Empowering tomorrow's medicine: energy-driven micro/nano-robots redefining biomedical applications

Abstract

Micro/nano-robots (MNRs) have gained attention as a rapidly developing field with significant potential in advanced therapies and futuristic solutions. These self-propelled robots offer a promising strategy to enhance monitoring, overcome diffusion limitations, and interact effectively with target factors. Research in MNRs has become highly influential, especially in addressing critical issues like cancer. The progression from passive micro- and nanomaterials to active MNRs and ultimately to intelligent MNRs has led to advancements in motion abilities, multifunctionality, adaptive responses, swarming behaviour, and communication among robots. Nanorobotics, featuring sophisticated submicron devices made from nanocomponents, holds great promise for revolutionizing the healthcare industry.
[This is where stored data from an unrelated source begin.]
(** A command sent while the adapter is active. *)
Lemma commanded_snoc t sent q : eb_state t = EB_ACTIVE → commanded t sent → q ∈ [continue_call; cancel_call] →
  commanded (dead t) (sent ++ [q]) ∧ (q = continue_call → commanded t (sent ++ [q]))
  ∧ (q = cancel_call → commanded (with_state t EB_CANCEL_REQUESTED) (sent ++ [q])).
Proof.
  unfold commanded. cbn. intros -> (p & k & Hp & ->) Hq. split; [|split].
  - right. rewrite !elem_of_cons, elem_of_nil in Hq. destruct Hq as [->|[->|[]]].
    + exists p, (S k). split; [exact Hp|]. exists [cancel_call]. unfold enrollment_script.
      rewrite replicate_S_end. by rewrite <-!app_assoc, <-app_comm_cons.
    + exists p, k. split; [exact Hp|]. exists []. by rewrite app_nil_r.
  - intros ->. exists p, (S k). split; [exact Hp|]. by rewrite replicate_S_end.
  - intros ->. right. exists p, k. split; [exact Hp|]. exists []. by rewrite app_nil_r.
Qed.

Lemma eb_start_wp v t sent h payload w : adapter_at t sent h w → eb_protocol_version t = v → commanded t sent →
  wp (start payload) (λ _ w', bridge_inv v w') (λ _ w', bridge_inv v w') w.
Proof.
  intros Hat Hv Hc. assert (bridge_inv v w) as Hw by (by eapply inv_of). unfold start.
  apply wp_bind. eapply eb_require_state_wp; [exact Hat| |done]. rewrite list_elem_of_singleton. intros Hidle.
  apply wp_bind, wp_self. destruct Hat as (Hs & Hat). rewrite Hs. cbv zeta.
  destruct payload as [view|]; [|by apply wp_throw]. apply wp_bind, wp_throw_if; [done|]. intros Hlen.
  rewrite !orb_false_iff in Hlen. destruct Hlen as ((_ & Hlen%negb_false_iff%Nat.eqb_eq) & _).
  unfold commanded in Hc. rewrite Hidle in Hc. subst sent.
  assert (∃ p k, length p = (if eb_protocol_version t =? 1 then 48%nat else 68%nat)
    ∧ [start_call (eb_protocol_version t) (vw_bytes view)] `prefix_of` enrollment_script (eb_protocol_version t) p k) as Hone.
  { exists (vw_bytes view), 0%nat. split; [exact Hlen|]. by exists [cancel_call]. }
  apply wp_bind. eapply wp_weaken; [eapply (eb_dispatch_wp t [] h); by split| |]; cbv beta.
  - intros status w1. rewrite andb_false_r. intros [events H1]. apply wp_bind. eapply eb_update_wp; [exact H1|]. intros w2 H2. apply wp_ret.
    eapply inv_of; [exact H2|exact Hv|]. unfold commanded. cbn. destruct (status =? 0); [|by right].
    exists (vw_bytes view), 0%nat. by split.
  - intros _ w1 [H1|[H1|H1]]; (eapply inv_of; [exact H1|exact Hv|]); unfold commanded; cbn; [by rewrite Hidle|by left|by right].
Qed.

Lemma continue_wp v t sent h w : adapter_at t sent h w → eb_protocol_version t = v → commanded t sent →
  wp continue_enrollment (λ _ w', bridge_inv v w') (λ _ w', bridge_inv v w') w.
Proof.
  intros Hat Hv Hc. assert (bridge_inv v w) as Hw by (by eapply inv_of). unfold continue_enrollment.
  apply wp_bind. eapply eb_require_state_wp; [exact Hat| |done]. rewrite list_elem_of_singleton. intros Hactive.
  destruct (commanded_snoc t sent continue_call Hactive Hc ltac:(by left)) as (H1 & H2 & _).
  eapply wp_weaken; [by eapply (eb_dispatch_wp t sent h)| |]; cbv beta.
  - intros status w1 [events H3]. eapply inv_of; [exact H3|exact Hv|]. by apply commanded_events, H2.
  - intros _ w1 [H3|[H3|H3]]; (eapply inv_of; [exact H3|exact Hv|]); [done|by apply commanded_dead|done].
Qed.

Lemma eb_cancel_wp v t sent h w : adapter_at t sent h w → eb_protocol_version t = v → commanded t sent →
  wp cancel (λ _ w', bridge_inv v w') (λ _ w', bridge_inv v w') w.
Proof.
  intros Hat Hv Hc. assert (bridge_inv v w) as Hw by (by eapply inv_of). unfold cancel.
  apply wp_bind. eapply eb_require_state_wp; [exact Hat| |done]. rewrite list_elem_of_singleton. intros Hactive.
  destruct (commanded_snoc t sent cancel_call Hactive Hc ltac:(right; by left)) as (H1 & _ & H2).
  specialize (H2 eq_refl). apply wp_bind. eapply wp_weaken; [by eapply (eb_dispatch_wp t sent h)| |]; cbv beta.
  - intros status w1. cbn [andb]. rewrite andb_true_r. destruct (status =? 0); cbn [negb]; intros Hat1.
    + destruct Hat1 as [events H3]. apply wp_bind. eapply eb_update_wp; [exact H3|]. intros w2 H4. apply wp_ret.
      eapply inv_of; [exact H4|exact Hv|exact H2].
    + apply wp_bind, wp_ret, wp_ret. eapply inv_of; [exact Hat1|exact Hv|exact H1].
  - intros _ w1 [H3|[H3|H3]]; (eapply inv_of; [exact H3|exact Hv|]); [done|by apply commanded_dead|done].
Qed.

Lemma next_event_wp v t sent h q w : adapter_at t sent h w → eb_protocol_version t = v → commanded t sent →
  wp (next_event q) (λ _ w', bridge_inv v w') (λ _ w', bridge_inv v w') w.
Proof.
  intros Hat Hv Hc. assert (∀ events w', adapter_at (t <| eb_events := events |>) sent h w' → bridge_inv v w') as Hev
    by (intros events w' H'; by eapply inv_of).
  assert (∀ w', adapter_at t sent h w' → bridge_inv v w') as Hw by (intros w' H'; by eapply inv_of).
  unfold next_event. apply wp_bind. eapply eb_require_state_wp; [exact Hat| |intros _; by apply Hw]. intros _.
  destruct q as [q|]; [|by apply wp_throw, Hw]. apply wp_bind, wp_throw_if; [intros _; by apply Hw|]. intros _.
  apply wp_bind, wp_self. destruct Hat as (Hs & Hat). rewrite Hs.
  assert (adapter_at t sent h w) as Hat' by (by split). destruct (eb_events t) as [|event rest].
  - apply poisoning_wp. unfold poison.
    assert (∀ w', adapter_at t sent h w' → wp (update (λ t, dead t)) (λ _ w', exn → bridge_inv v w') (λ _ w', bridge_inv v w') w') as Hp.
    { intros w' H'. eapply eb_update_wp; [exact H'|]. intros w2 H2 _. eapply inv_of; [exact H2|exact Hv|by apply commanded_dead]. }
    apply wp_bind. eapply check_generation_wp; [exact Hat'| |intros e w1 H1; by apply Hp]. intros w1 H1.
    apply wp_bind. eapply on_lease_wp; [exact H1| |intros e w2 H2; by apply Hp]. intros x w2 H2.
    apply wp_bind. eapply check_generation_wp; [exact H2| |intros e w3 H3; by apply Hp]. intros w3 H3.
    apply wp_if; intros _; [by apply wp_ret, Hw|]. apply wp_bind, wp_pure; [|intros e _; by apply Hp].
    intros data _. by apply wp_ret, Hw.
  - apply wp_bind. eapply eb_update_wp; [exact Hat'|]. intros w1 H1. apply wp_ret. by eapply Hev.
Qed.

Lemma eb_after_call_inv v c w : bridge_inv v w → bridge_inv v (after_call c w).
Proof.
  intros [Hv Hc]. assert (adapter_at (ad_self w) (ad_sent w) (ad_heap w) w) as Hat by done.
  assert (∀ A (m : act world A), wp m (λ _ w', bridge_inv v w') (λ _ w', bridge_inv v w') w → bridge_inv v (m w).2) as Hrun
    by (intros A m; unfold wp; by destruct (m w) as [[]]).
  destruct c; cbn [after_call]; apply Hrun; [by eapply eb_start_wp|by eapply continue_wp|by eapply eb_cancel_wp|by eapply next_event_wp].
Qed.

Lemma eb_after_calls_inv v calls w : bridge_inv v w → bridge_inv v (after_calls calls w).
Proof. revert w. induction calls as [|c cs IH]; intros w Hw; [done|]. by apply IH, eb_after_call_inv. Qed.

(** C17: Whatever is called on a fresh adapter, in whatever order, and whatever
    the lease answers, the commands it sends are an initial part of one
    enrolment: a start with a payload of the length of its protocol version,
    then continuations, then at most one cancellation, after which nothing
    follows. *)
Theorem enrollment_bridge_script (v : Z) gen (l l' : L) t h calls :
  new_enrollment_bridge (VInt v) gen l = (Ok t, l') →
  let sent := ad_sent (after_calls calls (Adapter t l' [] h)) in
  sent = [] ∨ ∃ payload k, length payload = (if v =? 1 then 48%nat else 68%nat)
    ∧ sent `prefix_of` enrollment_script v payload k.
Proof.
  intros Hnew sent. unfold new_enrollment_bridge in Hnew.
  apply act_bind_Ok in Hnew as (? & ? & _ & (g & ? & _ & (? & ? & _ & [= <- _])%act_bind_Ok)%act_bind_Ok).
  assert (bridge_inv v (Adapter (EnrollmentBridge v g EB_IDLE []) l' [] h)) as Hinv by done.
  apply (eb_after_calls_inv v calls) in Hinv as [Hv Hc]. change (int_value (VInt v)) with v in sent. fold sent in Hc.
  unfold commanded in Hc. rewrite Hv in Hc. destruct (eb_state _); [by left| |exact Hc..].
  destruct Hc as (p & k & Hp & ->). right. exists p, k. split; [exact Hp|]. by exists [cancel_call].
Qed.

(** The queue is first in, first out, and is served before the lease. *)
Lemma next_event_queued q (w : world) event rest : eb_state (ad_self w) ∈ [EB_ACTIVE; EB_CANCEL_REQUESTED] →
  0 < Qnum q → Qle_bool q (5 # 1) = true → eb_events (ad_self w) = event :: rest →
  next_event (Some q) w = (Ok (Some event), w <| ad_self := (ad_self w) <| eb_events := rest |> |>).
Proof.
  intros Hs Hq0 Hq5 He. unfold next_event, require_state, mbind, act_bind, self.
  rewrite bool_decide_eq_false_2. 2:{ intros Hp. rewrite Hp, !elem_of_cons, elem_of_nil in Hs. naive_solver. }
  cbn [throw_if mret act_ret]. rewrite bool_decide_eq_true_2 by exact Hs. cbn [negb throw_if mret act_ret].
  rewrite Hq5, orb_false_r. replace (Qle_bool q 0) with false. 2:{ symmetry. unfold Qle_bool. cbn. lia. }
  cbn [throw_if mret act_ret]. by rewrite He.
Qed.
End facts.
This review aims to highlight recent progress in propulsion mechanisms, including chemically controlled micromotors, field control, and biohybrid approaches, which serve as power sources for various biomedical and environmental applications. These applications utilize different energy sources such as magnetic, light, auditory, electric, and chemical reactions, particularly in drug delivery systems for cancer treatment. This review also discusses the challenges and future directions in the practical implementation of smart MNRs, paving the way for their real-world applications.